Their findings have proven inconclusive. Finance professor Mihail Miletkov believes the culprit is “endogeneity.”
“They’ve been looking in the wrong places,” Miletkov says, adding that most researchers focus on U.S. companies, which — again, since Enron — operate in uniformly well-regulated environments. “It’s hard to see whether the board or management or some other factor is responsible for change.” Widen your study to include international firms, says Miletkov, “and you begin to see clear relationships between board composition, a country’s social and legal frameworks, and company performance.”

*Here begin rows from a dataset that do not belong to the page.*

(** The computed map passes its check, unless a use has no conversion kind. *)
Lemma repr_verify_Ok : cs = sort_by conversion_le (all_convs rs all_instrs) -> distinct_sites ->
  match repr_verify tree ssa m with
  | Ok _ => forall i k, i ∈ all_instrs -> ~ narrowing rs i k
  | Err e => exists i k, i ∈ all_instrs /\ narrowing rs i k
      /\ e = ReprError.UnsupportedConversion (instr_pc i) k Float64 Int32
  | _ => False
  end.
Proof.
  intros Hcs Hsites. unfold repr_verify. cbn [reprs conversions]. destruct Hs as [Hlen _].
  rewrite Hlen, Nat.eqb_refl. cbn [negb]. rewrite check_values_Ok. cbn [rbind].
  assert (Hsort : StronglySorted (fun c d => conversion_le c d = true) cs).
  { rewrite Hcs. apply sort_by_sorted; intros *; [apply key3_le_total|apply key3_le_trans]. }
  rewrite (check_conversion_order_Ok cs 0 Hsort). cbn [rbind].
  assert (Hperm : cs ≡ₚ all_convs rs all_instrs) by (rewrite Hcs; apply sort_by_Permutation).
  assert (Ho : owned (stored_conversions m) (all_convs rs all_instrs)).
  { intros key l. pose proof (owned_store cs ∅ []) as H. rewrite app_nil_r in H. unfold stored_conversions. cbn [conversions].
    rewrite (H ltac:(intros k x; rewrite lookup_empty; split; [done|by intros (? & ?%elem_of_nil & _)])
      ltac:(rewrite Hperm; by apply all_convs_NoDup) key l).
    by split; intros (c & Hc & ?); exists c; rewrite Hperm in *. }
  assert (Hdup : check_duplicates (stored_conversions m) = Ok tt).
  { unfold check_duplicates. destruct (List.find _ _) as [key|] eqn:Hf; [|done]. apply find_elem_of in Hf as [_ Hf]. exfalso.
    destruct (stored_conversions m !! key) as [l|] eqn:Hl; [|done]. apply Ho in Hl as (c & _ & _ & ->). done. }
  rewrite Hdup. cbn [rbind]. pose proof (check_instrs_Ok all_instrs (stored_conversions m) ltac:(done) Hsites Ho) as Hc.
  destruct (check_instrs tree m all_instrs (stored_conversions m)) as [s'|e| |]; cbn [rbind]; [|done..].
  destruct Hc as [Ho' Hnn]. assert (s' = ∅) as ->.
  { apply map_eq. intros key. rewrite lookup_empty. destruct (s' !! key) as [l|] eqn:Hl; [|done].
    by apply Ho' in Hl as (c & ?%elem_of_nil & _). }
  unfold ordered_keys. rewrite map_to_list_empty. cbn [map sort_by foldr].
  destruct (repr_compute_Ok (F := ReprError)) as (rs' & -> & _). cbn [rbind]. by rewrite bool_decide_true.
Qed.
End Check.
End Selection.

For example, companies operating in nations lacking strong oversight, such as that provided by the Securities and Exchange Commission in the U.S., benefit from the presence on the board of a director from a country with strong legal institutions who can help the firm reduce agency costs and protect investor rights. When it comes to M&As, says Miletkov, “markets respond more positively when M&As involve companies with legally sophisticated foreign directors.”
Miletkov also has drawn a direct relationship between board composition and companies’ ability to overcome home bias and attract foreign capital.

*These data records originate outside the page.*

(* ===== verification/FrameProps.v ===== *)
(** Deoptimization frame states: the walk with its stacks computes, before every
    instruction, the nearest definition of each register up the dominator forest,
    and the homes given to the values of a state are its own. *)

From stdpp Require Import gmap sorting.
From S2P Require Import Prelude Slices Opcode Cfg CfgProps Dom RpoProps DomProps Dominance DomChecks Ssa SsaProps Liveness LivenessProps LivenessChecks Repr Regalloc Moves Allocate FrameState MoveProps ScanProps LinearProps IntervalProps EdgeProps AllocProps ReprProps.
#[local] Set Warnings "-clear-no-such-hyp".

(** ** The registers as an environment *)

Section Reaching.
Context (call_sites : list (option InlineCallSite)) (ssa : SsaFunction) (g : ControlFlowGraph).
#[local] Abbreviation Env := (list (option ValueId)).

Fixpoint env_arguments (inline : InlineId) (site : InlineCallSite) (parameter : nat) (l : list Z) (e : Env) : Env :=
  match l with
  | [] => e
  | argument :: l =>
      env_arguments inline site (S parameter) l
        match e !! variable ssa (site_parent site) argument with
        | Some (Some v) => <[variable ssa inline (Z.of_nat parameter) := Some v]> e
        | _ => e
        end
  end.

Fixpoint env_heads (inline : InlineId) (l : list ValueId) (e : Env) : Env :=
  match l with
  | [] => e
  | v :: l =>
      env_heads inline l
        match d ← values ssa !! v; head_register (value_def d) with
        | Some r => <[variable ssa inline r := Some v]> e
        | None => e
        end
  end.

Definition env_result (inline : InlineId) (e : Env) (i : SsaInstr) : Env :=
  match result i, result_register i with
  | Some v, Some r => <[variable ssa inline r := Some v]> e
  | _, _ => e
  end.

(** The registers at the first instruction of a block, and at its end, from those
    at the end of its immediate dominator. *)
Definition entry_env (block : BlockId) (inline : InlineId) (heads : list ValueId) (e : Env) : Env :=
  env_heads inline heads
    (if bool_decide (frame_entries g !! inline = Some block) then
       match call_sites !! inline with
       | Some (Some site) => env_arguments inline site 0 (argument_registers site) e
       | _ => e
       end
     else e).

Definition before (block : BlockId) (inline : InlineId) (b : SsaBlock) (k : nat) (e : Env) : Env :=
  foldl (env_result inline) (entry_env block inline (phis b) e) (take k (instrs b)).

(** The definitions that reach a block: none at a root of the dominator forest,
    those at the end of the immediate dominator elsewhere. *)
Inductive reaching (t : DominatorTree) : BlockId -> Env -> Prop :=
| reaching_root b : idom t !! b = Some None -> reaching t b (replicate (total_registers ssa) None)
| reaching_child p b cp bp e : idom t !! b = Some (Some p) -> blocks g !! p = Some cp -> ssa_blocks ssa !! p = Some bp ->
    reaching t p e -> reaching t b (before p (block_inline cp) bp (length (instrs bp)) e).

(** The window of a frame. *)
Definition env_window (inline : InlineId) (count : Z) (e : Env) : Env :=
  take (Z.to_nat count) (drop (Z.to_nat (register_base ssa inline)) e).

Fixpoint block_states (block : BlockId) (inline : InlineId) (count : Z) (l : list SsaInstr) (e : Env)
    : list AbstractFrameState :=
  match l with
  | [] => []
  | i :: l => mkState inline (instr_pc i) block (env_window inline count e) None
              :: block_states block inline count l (env_result inline e i)
  end.

(** What the walk relies on: registers are unsigned and fit the windows, every
    frame has its entry among the call sites, and calls name registers of the
    frames they connect. *)
Record unit_ok : Prop := {
  uo_frames : forall f, f ∈ frames ssa -> (0 <= frame_register_count f)%Z;
  uo_total : (Z.of_nat (total_registers ssa) <= u16_max)%Z;
  uo_heads : forall v d r, values ssa !! v = Some d -> head_register (value_def d) = Some r -> (0 <= r)%Z;
  uo_results : forall b i r, b ∈ ssa_blocks ssa -> i ∈ instrs b -> result_register i = Some r -> (0 <= r)%Z;
  uo_cover : length call_sites = length (frames ssa);
  uo_sites : forall i site, call_sites !! i = Some (Some site) ->
    exists f fp, frames ssa !! i = Some f /\ frames ssa !! site_parent site = Some fp
    /\ (Z.of_nat (length (argument_registers site)) <= frame_register_count f)%Z
    /\ Forall (fun a => 0 <= a < frame_register_count fp)%Z (argument_registers site)
}.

“Previous literature says investors are reluctant to invest abroad because they feel exposed to potential fraud in countries with weak legal frameworks,” he says. “We found that in countries with poor legal institutions, foreign investors were attracted to companies whose boards had more independent directors. At least somebody was on the lookout ensuring minority shareholder rights were respected.”
Even his most recent paper, which focuses on the relationship between board composition and tax avoidance strategies at thousands of publicly traded U.S. companies, offers an international twist.
“Most studies of U.S. boards look at director characteristics such as education, industry experience, or ethnicity and gender,” says Miletkov.
He and his coauthors looked at what happened when U.S. company boards included “island directors”, i.e., people who also sit on the boards of off-shore companies, and found these U.S. companies engaged in significantly higher levels of tax avoidance.
“It’s a huge social and economic issue, worth many billions in unrealized tax revenues,” Miletkov says.